RESEARCHER: Erick Janssen, Kinsey Institute, Indiana University
TOPIC: Mood, arousal, and sexual risk taking
WHAT CRITICS SAY: “It would be offensive to the majority of Hoosiers to think that in difficult budgetary times we’re spending money on the study of sexual arousal.” (Representative Mike Pence, Indianapolis Monthly)
WHY IT MATTERS: To stimulate different moods, Janssen showed his subjects clips from movies like Silence of the Lambs, then measured how they responded to erotic images. While most people lost their sexual appetites when depressed or anxious, 10 to 20 percent actually became more aroused. “That could be quite a dangerous mixture,” Janssen says. “It can affect people’s decision making in a way they later regret.” A deeper understanding of mood and arousal, Janssen hopes, will allow public-health experts to reach those who jeopardize their own lives while under stress.
RESEARCHER: Rebecca Seligman, Emory University
TOPIC: Psychobiology and spirit-possession religion
WHAT CRITICS SAY: “Any adult taxpayer would have difficulty moving studies of . . . spirit mediums . . . to the head of a list of projects for federal funding, which includes serious problems such as cancer.” (Traditional Values Coalition letter)
WHY IT MATTERS: Seligman found that practitioners of candomblé, a religion in which mediums go into trances, share two characteristics with people with psychiatric disorders: stressful lives and an inability to regulate arousal. Somehow, they avoid mental illness. Seligman’s work suggests a more sophisticated model of psychological health: “The dynamic between people’s cultural context, experience, predisposition, and physiological constitutions determines the outcomes they will experience. You can’t just say, ‘This mental illness is organic’ and automatically treat it by medicating it.”
RESEARCHER: Chris McQuiston, University of North Carolina at Chapel Hill
TOPIC: Gender, migration, and HIV risks among Mexicans
WHAT CRITICS SAY: “Are we going to research finding a cure for juvenile diabetes or the sex lives of Mexican workers?” (Andrea Lafferty, USA Today)

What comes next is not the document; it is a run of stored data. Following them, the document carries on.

(** [st'] extends [st] by sources that were new. *)
Definition extends (st st' : DfsState) : Prop :=
  ∃ new, st'.2 = (st.2 ++ new)%list ∧ st'.1 = st.1 ∪ list_to_set new ∧
    ∀ x, x ∈ new → x ∉ st.1.

(** The sources seen but not yet listed are those whose visit is under
    way; each of them leads to the source visited now. *)
Definition gray_reach (srcs : gmap string Source) (name : string) (st : DfsState) : Prop :=
  ∀ g, g ∈ st.1 → g ∉ st.2 → tc (imports srcs) g name.

Definition toposort_post (srcs : gmap string Source) (name : string)
    (st : DfsState) (o : Outcome DfsState) : Prop :=
  match o with
  | Return st' => dfs_inv srcs st' ∧ extends st st' ∧ name ∈ st'.1
  | Throw e => missing_import_from srcs name e
  | Undefined => ¬ all_parsed srcs
  | Starved => False
  end.

(** ** The queries on contracts *)

Inductive ContractQuery :=
| Q_contractNames
| Q_metadata (name : string) (type : DocumentationType)
| Q_interface (name : string)
| Q_solidityInterface (name : string)
| Q_object (name : string)
| Q_runtimeObject (name : string)
| Q_cloneObject (name : string)
| Q_contractDefinition (name : string).

(** How a call ends, its value dropped. *)
Definition ending {A} (o : Outcome A) : Outcome unit := _ ← o; Return tt.

Definition run_query (documentation : ContractDefinition → DocumentationType → Outcome string)
    (q : ContractQuery) (st : CompilerStack) : Outcome unit :=
  match q with
  | Q_contractNames => ending (contractNames st)
  | Q_metadata n t => ending (metadata documentation n t st)
  | Q_interface n => ending (interface documentation n st)
  | Q_solidityInterface n => ending (solidityInterface documentation n st)
  | Q_object n => ending (object n st)
  | Q_runtimeObject n => ending (runtimeObject n st)
  | Q_cloneObject n => ending (cloneObject n st)
  | Q_contractDefinition n => ending (contractDefinition n st)
  end.

(** The names of the contracts a tree defines, in the order of its nodes. *)
Definition contract_names_of (nodes : list ASTNode) : list string :=
  omap (λ n, match n with ContractDefinitionNode c => Some (cd_name c) | _ => None end) nodes.
(** * Pythia policies and hosted designers: a shallow embedding

    The development follows docs/guides/developer/pythia_policies.ipynb
    (the toy policy [MyPolicy], the designers [MyDesigner],
    [CounterDesigner], [CounterSerialDesigner], [CounterPartialDesigner])
    and the Dockerfile of the repository.

    Python values are modelled as the code uses them: [int] as [Z],
    names and keys as [string], a [str] that [int] reads or [str] writes
    as its code points, lists as [list], dict-like containers
    ([vz.ParameterDict], [vz.Metadata]) as [gmap string _], and a call
    that may raise as a [result]. The interpreter is the one the
    Dockerfile installs, Python 3.11. *)

From Stdlib Require Import ZArith List Ascii String.
From Stdlib Require Import Decimal DecimalFacts DecimalPos DecimalZ.
From stdpp Require Import base option list gmap strings.

Local Open Scope string_scope.
Local Open Scope list_scope.
Local Open Scope Z_scope.

(** ** Python prelude *)

(** What the message of a [ValueError] says: a text the code gives, or
    one of the two messages of [int] and [str], held by what it is built
    from.
    - [InvalidLiteral s]: invalid literal for int() with base 10, followed
      by the repr of [s];
    - [IntMaxStrDigits d]: the limit (4300 digits) for integer string
      conversion is exceeded; [int] adds the number of digits [d] of the
      value, [str] does not. *)
Inductive message : Type :=
| Text (text : string)
| InvalidLiteral (s : list N)
| IntMaxStrDigits (digits : option nat).

Coercion Text : string >-> message.

(** The exceptions the modelled code can raise. *)
Inductive exn : Type :=
| ValueError (msg : message)
| ZeroDivisionError
| IndexError
| KeyError (key : string)
| AttributeError (attr : string).

Inductive result (A : Type) : Type :=
| Ok (a : A)
| Raise (e : exn).
Arguments Ok {A} a.
Arguments Raise {A} e.

Definition bind {A B} (r : result A) (k : A → result B) : result B :=
  match r with
  | Ok a => k a
  | Raise e => Raise e
  end.
Definition explanation_of (sim : num) (top_terms : list string)
    (popularity prestige : value N) : string :=
  py_join newline
    [ match_line sim top_terms;
      bullet +:+ " Similarity Score: " +:+ num_fmt3 sim;
      bullet +:+ " Popularity Score: " +:+ py_str popularity +:+ "/100";
      bullet +:+ " Prestige Score: " +:+ py_str prestige +:+ "/10" ].

(** The body of the scoring loop of the vector-space path. *)
Definition scored_entry (similarities : list num) (max_stipend : value N)
    (query_vec : list num) (doc_vecs : list (list num))
    (feature_names : list string) (ix : nat * ref) : M ranked :=
  let '(i, intern) := ix in
  sim ← lift (py_index similarities i);
  popularity ← dict_get intern "popularity" (VNum (lit 0));
  p ← lift (py_truediv popularity (VNum (lit 100)));
  stipend ← dict_get intern "stipend" (VNum (lit 0));
  s ← lift (py_truediv stipend max_stipend);
  rating ← dict_get intern "rating" (VNum (lit 0));
  r ← lift (py_truediv rating (VNum (lit 5)));
  prestige ← dict_get intern "company_prestige" (VNum (lit 0));
  c ← lift (py_truediv prestige (VNum (lit 10)));
  doc_vec ← lift (py_index doc_vecs i);
  top_terms ← lift (get_top_contributing_terms query_vec doc_vec feature_names 3);
  popularity' ← dict_get intern "popularity" (VNum (lit 0));
  prestige' ← dict_get intern "company_prestige" (VNum (lit 0));
  mret (blended_score sim p s r c, intern,
        explanation_of sim top_terms popularity' prestige').

(** The key of the final sort: [(x[0], random.random())]. *)
Definition tie_break_key (x : ranked) : M ((num * num) * ranked) :=
  r ← random_draw;
  mret ((x.1.1, r), x).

WHY IT MATTERS: Studying immigrants living in North Carolina, McQuiston found myriad trends that could hasten the spread of HIV on both sides of the border. The separation of husbands and wives isolates male immigrants, driving them to drink more and hire prostitutes. When women do join their husbands, gender inequalities actually grow sharper in the United States than in Mexico, rendering many wives powerless to negotiate condom use. Effective anti-HIV programs need to address these issues. “Otherwise, it’s like wearing a sweater that’s one size fits all, and it really fits nobody,” McQuiston says.
RESEARCHER: Jianguo Liu, Michigan State University
TOPIC: Human and environmental interaction on a panda reserve
WHAT CRITICS SAY: “Shipping out more than $1 million to study the socialization of giant pandas in a nature preserve in China may not be the best stewardship of taxpayer money.” (Representative Joseph Pitts of Pennsylvania)

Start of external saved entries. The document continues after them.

(** * Audio notes front end: the upload / rename / delete / record controller

    A shallow embedding of the view-controller of the audio notes client
    (the [App] component, in its two revisions) and the proofs of the
    properties its specification lists.

    Conventions of the embedding.
    - A JavaScript string is a [string]; each character stands for one
      UTF-16 code unit below 256 (the Latin-1 range).  Case mapping and
      white space are those of ECMAScript restricted to that range.
    - A JavaScript number that holds a byte count is a [JSNumber]: the three
      non-finite values, or an integer.
    - React state is a record; a handler is a program over the effects it
      performs (network requests, object URLs, the clock, the microphone),
      run against an arbitrary environment that answers them. *)

From Stdlib Require Import ZArith NArith List String Ascii Bool Lia.
From Stdlib Require Import DecimalString.
From Stdlib Require DecimalPos.
Import ListNotations.

Local Open Scope list_scope.
Local Open Scope string_scope.

(* ================================================================= *)
(** ** ECMAScript string and number primitives used by the component *)

Module JS.

(** Code unit of a character. *)
Definition code (c : ascii) : N := N_of_ascii c.

(** [String.prototype.toLowerCase] on one code unit below 256: the
    letters A-Z, and the Latin-1 capitals U+00C0-U+00DE except the
    multiplication sign U+00D7, move up by 32. *)
Definition lowerChar (c : ascii) : ascii :=
  let n := code c in
  if ((65 <=? n) && (n <=? 90))%N
     || ((192 <=? n) && (n <=? 214))%N
     || ((216 <=? n) && (n <=? 222))%N
  then ascii_of_N (n + 32)
  else c.

Fixpoint toLowerCase (s : string) : string :=
  match s with
  | EmptyString => EmptyString
  | String c s' => String (lowerChar c) (toLowerCase s')
  end.

(** [s.startsWith(p)] *)
Fixpoint startsWith (p s : string) : bool :=
  match p, s with
  | EmptyString, _ => true
  | String _ _, EmptyString => false
  | String a p', String b s' => Ascii.eqb a b && startsWith p' s'
  end.

(** [s.includes(sub)] *)
Fixpoint includes (sub s : string) : bool :=
  startsWith sub s ||
  match s with
  | EmptyString => false
  | String _ s' => includes sub s'
  end.

(** [s.split(sep)] for a one-character separator. *)
Fixpoint split (sep : ascii) (s : string) : list string :=
  match s with
  | EmptyString => [EmptyString]
  | String c s' =>
      if Ascii.eqb c sep then EmptyString :: split sep s'
      else match split sep s' with
           | [] => [String c EmptyString]
           | piece :: rest => String c piece :: rest
           end
  end.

WHY IT MATTERS: “Pandas had nothing to do with this study,” says Christine Bachrach of NIH’s National Institute of Child Health and Human Development. The simplistic models used to forecast the environmental impact of population growth are often wrong. Using a Chinese panda reserve where humans also live, Liu is testing a more nuanced model. The reserve’s extended-family households have been breaking into smaller households over the past three decades. More homes, which in turn means more fuel-wood consumption. How does that affect forest resources?
RESEARCHER: Timothy Guinnane, Yale University
TOPIC: Irish fertility at the turn of the 20th century
WHAT CRITICS SAY: “That doesn't pass the straight-face test.” (Andrea Lafferty, CNN)
WHY IT MATTERS: “Changes in fertility levels have a dramatic impact on society,” Bachrach says, affecting everything from couples’ happiness to the solvency of Social Security. One way to understand why these levels rise and fall is to look at historical trends. Ireland underwent a well-documented fertility transition in the early 20th century, making it a good study model.
RESEARCHER: Tooru Nemoto, University of California at San Francisco
TOPIC: HIV risk reduction among Asian prostitutes
WHAT CRITICS SAY: “Wouldn’t the money be better spent on a program to end [prostitution], finding these women the care they need and helping them find legitimate jobs?” (Representative Joseph Pitts)
WHY IT MATTERS: Legal or not, commercial sex plays a critical role in the spread of HIV. “To intervene, we must first understand how to prevent transmission by prostitutes of different ethnic and cultural backgrounds, and these people are hard to reach,” explains NIH director Elias Zerhouni. Nemoto’s study tests culture-specific strategies on Vietnamese and Thai immigrants, who have been largely ignored in the past.